Mode in statistics
The mode is the most frequently occurring value in a dataset. Unlike the mean and median, it works with any type of variable, including categories, and it is the only measure of central tendency that makes sense for nominal data.
Definition
The mode is the value or values that appear most often in a dataset. It is usually represented as \(Mo\).
A dataset can have more than one mode if several values share the highest frequency. Depending on the number of modes, the distribution is called:
- Unimodal: one mode.
- Bimodal: two modes.
- Multimodal: more than two modes.
A dataset with no repeated values has no mode.

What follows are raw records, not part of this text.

(* ===== verification/Samples.v ===== *)
(** * Concrete instances

    Instances of the interfaces to code outside the repository, small enough to
    compute with: they show that the laws assumed of that code can hold, and
    the examples of the other files run on them. *)

From S2P Require Import Prelude Event Codec Backoff HexUuid Store Ledger Sql SqlTable.

(** ** Jitter: the id's low word, and the seed reduced to the range *)

#[export] Instance sample_jitter : JitterOps := {|
  hash_event_id := fun i => as_u128 (as_uuid i) mod u64_modulus;
  random_range := fun seed lo hi => lo + seed mod (hi - lo + 1)
|}.

#[export] Instance sample_jitter_laws : JitterLaws.
Proof.
  split.
  - intros i. change (in_u64 (as_u128 (as_uuid i) mod u64_modulus)).
    pose proof (Z.mod_pos_bound (as_u128 (as_uuid i)) u64_modulus ltac:(done)). unfold_int. lia.
  - intros seed lo hi H. cbn. pose proof (Z.mod_pos_bound seed (hi - lo + 1) ltac:(lia)). lia.
Qed.

(** ** SQL engine texts *)

#[export] Instance sample_engine : SqlEngine := {|
  out_of_range := lit "integer out of range";
  not_utf8 := fun _ => lit "invalid utf-8 sequence";
  nul_in_text := lit "invalid byte sequence for encoding"
|}.

(** ** Witnesses of the jitter properties *)

Lemma retry_delay_within_witness :
  retry_delay default_policy 4 (eid 7) 1700000000123456789 = 3355681606 /\
  0 <= retry_delay default_policy 4 (eid 7) 1700000000123456789 <= exponential_delay default_policy 4.
Proof.
  split; [vm_compute; reflexivity|].
  apply retry_delay_within. apply default_policy_wf.
Defined.

Lemma seed_for_decorrelates_witness :
  clock_term 1700000000123456789 <> clock_term 1700000000123456790 /\
  seed_for (eid 7) 1700000000123456789 <> seed_for (eid 7) 1700000000123456790.
Proof.
  assert (clock_term 1700000000123456789 <> clock_term 1700000000123456790) as H by (vm_compute; congruence).
  split; [exact H|]. intros E. apply H.
  apply (proj2 (seed_for_decorrelates (eid 7) 1700000000123456789 1700000000123456790
    ltac:(vm_compute; congruence) ltac:(vm_compute; congruence))). exact E.
Defined.

(** ** Sample events and calls *)

Definition ev1 : OutboxEvent := sample_event 1 1000.
Definition ev2 : OutboxEvent := sample_event 2 900.

Definition headers_of (e : OutboxEvent) : bytes :=
  match encode_headers (ev_headers e) with Ok h => h | Err _ => [] end.

Lemma ev1_wf : wf_event ev1.
Proof. apply sample_event_wf. unfold_int. lia. Qed.
Lemma ev2_wf : wf_event ev2.
Proof. apply sample_event_wf. unfold_int. lia. Qed.
Lemma ev1_headers : encode_headers (ev_headers ev1) = Ok (headers_of ev1).
Proof. vm_eq. Qed.
Lemma ev1_topic : validate ev1 = Ok tt.
Proof. vm_eq. Qed.

(** Append, fail, fetch, deliver; then an event is dead-lettered. *)
Definition calls : list call :=
  [CAppend ev1; CMarkFailed (eid 1) (lit "down") 5000; CFetchDue 10 6000; CMarkDispatched 7 (eid 1);
   CAppend ev2; CDeadLetter 9000000000 ev2 (lit "poison"); CDeadLetters 5; CPendingCount].

(** What a store answers to them while nothing fails. *)
Definition replies : list reply :=
  [RUnit (Ok tt); RUnit (Ok tt); REvents (Ok [record_failure (lit "down") ev1]); RUnit (Ok tt);
   RUnit (Ok tt); RUnit (Ok tt); RLetters (Ok [(ev2, lit "poison")]); RCount (Ok 0)].

Lemma storable_ev1 : storable ev1.
Proof. split; [exact ev1_wf|split; [by vm_compute|by exists (headers_of ev1); apply ev1_headers]]. Qed.
Lemma storable_ev2 : storable ev2.
Proof. split; [exact ev2_wf|split; [by vm_compute|]]. exists (headers_of ev2). vm_eq. Qed.

Lemma calls_ok : Forall sql_call_ok calls.
Proof.
  repeat constructor; try apply storable_ev1; try apply storable_ev2; try by vm_compute.
Qed.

ℹ️ The mode and variable types
The mode is the only measure of central tendency that can be used with all types of variables:
- Nominal: the most common category (e.g. the most frequent blood type in a sample).
- Ordinal: the most common rank (e.g. the most frequent satisfaction rating).
- Discrete quantitative: the most frequent count (e.g. the most common number of daily transactions).
- Continuous quantitative: requires estimating a density function and finding its maximum.
Properties
The mode has the following properties:
- Linear transformation: if \(Y = aX + b\), then \(Mo(Y) = a \cdot Mo(X) + b\).
- Robustness: the mode is not affected by outliers. An extreme value does not change which value appears most often.
- Non-uniqueness: a dataset can have zero, one, or multiple modes.
- Applicable to all variable types: the only central tendency measure that works with nominal data.
⚠️ The mode is not always defined
If no value repeats in a dataset, there is no mode. This is common with small samples of continuous data, where every observation is slightly different. In that case, you need to group the data into intervals or estimate the density to find the modal class.
Examples
Unimodal data
In the vector \(x = (1, 5, 1, 2, 1, 6, 7, 1)\), the value 1 appears four times, more than any other. The mode is \(Mo(x) = 1\).
Figure 1: Unimodal distribution: value 1 is the mode (highlighted in blue)
Bimodal data
In the vector \(x = (1, 5, 1, 5, 2, 1, 6, 7, 1, 5, 5)\), both 1 and 5 appear four times. The dataset has two modes: \(Mo(x) = \{1, 5\}\).
Figure 2: Bimodal distribution: values 1 and 5 share the highest frequency
Modes with unequal frequency
In the vector \(x = (1, 5, 1, 5, 2, 1, 6, 7, 1, 5)\), the value 1 appears 4 times and 5 appears 3 times. Strictly speaking, the only mode is 1. Whether you report one or two modes in borderline cases depends on the context and purpose of the analysis.
Figure 3: The value 1 has a higher frequency than 5, so strictly there is one mode
A real-world example
The mode is especially useful when the “most common value” matters more than the average. A shoe retailer does not care about the mean shoe size of its customers. It cares about the mode: which size to stock most of.
A sports shop records the shoe sizes sold in one week:
\[x = (38, 40, 42, 40, 41, 42, 40, 43, 42, 40, 41, 42)\]
Counting frequencies: size 40 appears 4 times, size 42 appears 4 times, the rest appear once or twice. The dataset is bimodal: \(Mo(x) = \{40, 42\}\).
The mean size would be approximately 41.1, which is not even a standard size. The mode is what the shop actually needs to plan inventory.
Mode in continuous data
For continuous variables, exact values rarely repeat, so the mode is estimated from a density curve. The mode is the value at which the density is highest, which corresponds to the peak of the distribution.
Figure 4: For continuous data, the mode is the peak of the density curve
💡 Bimodal distributions often reveal hidden subgroups
Limitations of the mode
- Not always defined: if no value repeats, there is no mode.
- Not always unique: multiple modes can make interpretation harder.
- Unstable in small samples: adding or removing a single observation can change the mode entirely. With small datasets, the mode is unreliable.
- Less informative for continuous data: without grouping or density estimation, every value may be unique.
⚠️ Do not confuse the mode with the most common answer in a survey
In a Likert scale survey (1 to 5), the mode is the most frequent response. But if 40% answer 4 and 35% answer 5, reporting only the mode (4) hides that most respondents are in the top two categories. Always look at the full frequency distribution, not just the mode.